> **What you should do**
Would you please copy every line below that includes the string "rewrite"?

Data: Begin

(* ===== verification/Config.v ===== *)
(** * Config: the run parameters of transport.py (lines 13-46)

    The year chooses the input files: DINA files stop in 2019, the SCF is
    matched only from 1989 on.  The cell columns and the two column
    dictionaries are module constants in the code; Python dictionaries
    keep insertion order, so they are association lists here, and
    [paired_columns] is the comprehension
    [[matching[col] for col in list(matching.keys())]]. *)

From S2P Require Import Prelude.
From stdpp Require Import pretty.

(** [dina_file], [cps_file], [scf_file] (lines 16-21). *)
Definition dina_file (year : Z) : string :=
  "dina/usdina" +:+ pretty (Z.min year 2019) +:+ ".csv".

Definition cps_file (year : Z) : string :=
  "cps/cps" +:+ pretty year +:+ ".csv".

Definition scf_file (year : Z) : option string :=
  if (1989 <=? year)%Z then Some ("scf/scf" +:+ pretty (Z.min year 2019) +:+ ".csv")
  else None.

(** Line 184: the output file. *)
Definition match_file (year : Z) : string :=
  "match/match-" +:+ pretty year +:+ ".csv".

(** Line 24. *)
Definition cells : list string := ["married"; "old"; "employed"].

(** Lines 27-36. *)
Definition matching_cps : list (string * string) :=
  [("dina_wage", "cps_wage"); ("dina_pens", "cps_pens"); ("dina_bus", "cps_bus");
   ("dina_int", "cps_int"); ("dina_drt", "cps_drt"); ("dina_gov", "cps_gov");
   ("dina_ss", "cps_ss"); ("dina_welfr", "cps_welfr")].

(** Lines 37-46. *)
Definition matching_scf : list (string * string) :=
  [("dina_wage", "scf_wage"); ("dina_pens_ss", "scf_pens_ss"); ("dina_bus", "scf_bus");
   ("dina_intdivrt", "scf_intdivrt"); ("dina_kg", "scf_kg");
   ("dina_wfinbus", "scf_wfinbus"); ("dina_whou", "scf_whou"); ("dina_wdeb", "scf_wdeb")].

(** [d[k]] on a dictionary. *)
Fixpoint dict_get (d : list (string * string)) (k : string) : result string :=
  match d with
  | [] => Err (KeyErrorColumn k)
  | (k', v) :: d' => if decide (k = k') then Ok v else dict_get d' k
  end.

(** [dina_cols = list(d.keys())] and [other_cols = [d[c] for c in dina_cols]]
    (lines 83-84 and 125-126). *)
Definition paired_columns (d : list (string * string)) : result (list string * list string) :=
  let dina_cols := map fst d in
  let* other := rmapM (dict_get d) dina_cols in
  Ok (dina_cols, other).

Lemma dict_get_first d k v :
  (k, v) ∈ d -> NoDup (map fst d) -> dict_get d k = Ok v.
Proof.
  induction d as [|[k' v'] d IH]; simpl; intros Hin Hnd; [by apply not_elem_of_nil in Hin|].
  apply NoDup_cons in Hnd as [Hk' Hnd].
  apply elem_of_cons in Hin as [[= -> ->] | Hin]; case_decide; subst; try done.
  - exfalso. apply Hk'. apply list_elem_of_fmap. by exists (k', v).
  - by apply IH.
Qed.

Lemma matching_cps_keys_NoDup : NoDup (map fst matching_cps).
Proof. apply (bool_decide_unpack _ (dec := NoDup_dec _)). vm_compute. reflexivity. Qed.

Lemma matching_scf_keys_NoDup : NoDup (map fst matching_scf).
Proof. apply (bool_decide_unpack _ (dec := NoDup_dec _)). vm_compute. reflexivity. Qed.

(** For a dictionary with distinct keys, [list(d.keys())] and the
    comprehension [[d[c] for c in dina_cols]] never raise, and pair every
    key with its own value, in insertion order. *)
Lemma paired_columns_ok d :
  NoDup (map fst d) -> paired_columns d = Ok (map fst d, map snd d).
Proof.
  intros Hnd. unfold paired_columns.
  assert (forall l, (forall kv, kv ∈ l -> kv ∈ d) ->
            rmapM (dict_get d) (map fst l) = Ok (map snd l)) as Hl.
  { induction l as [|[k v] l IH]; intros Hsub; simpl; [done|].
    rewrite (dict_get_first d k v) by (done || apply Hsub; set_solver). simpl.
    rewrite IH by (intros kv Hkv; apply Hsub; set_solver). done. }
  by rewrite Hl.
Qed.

Data: End

> **Expected answer**
    rewrite (dict_get_first d k v) by (done || apply Hsub; set_solver). simpl.
    rewrite IH by (intros kv Hkv; apply Hsub; set_solver). done. }
  by rewrite Hl.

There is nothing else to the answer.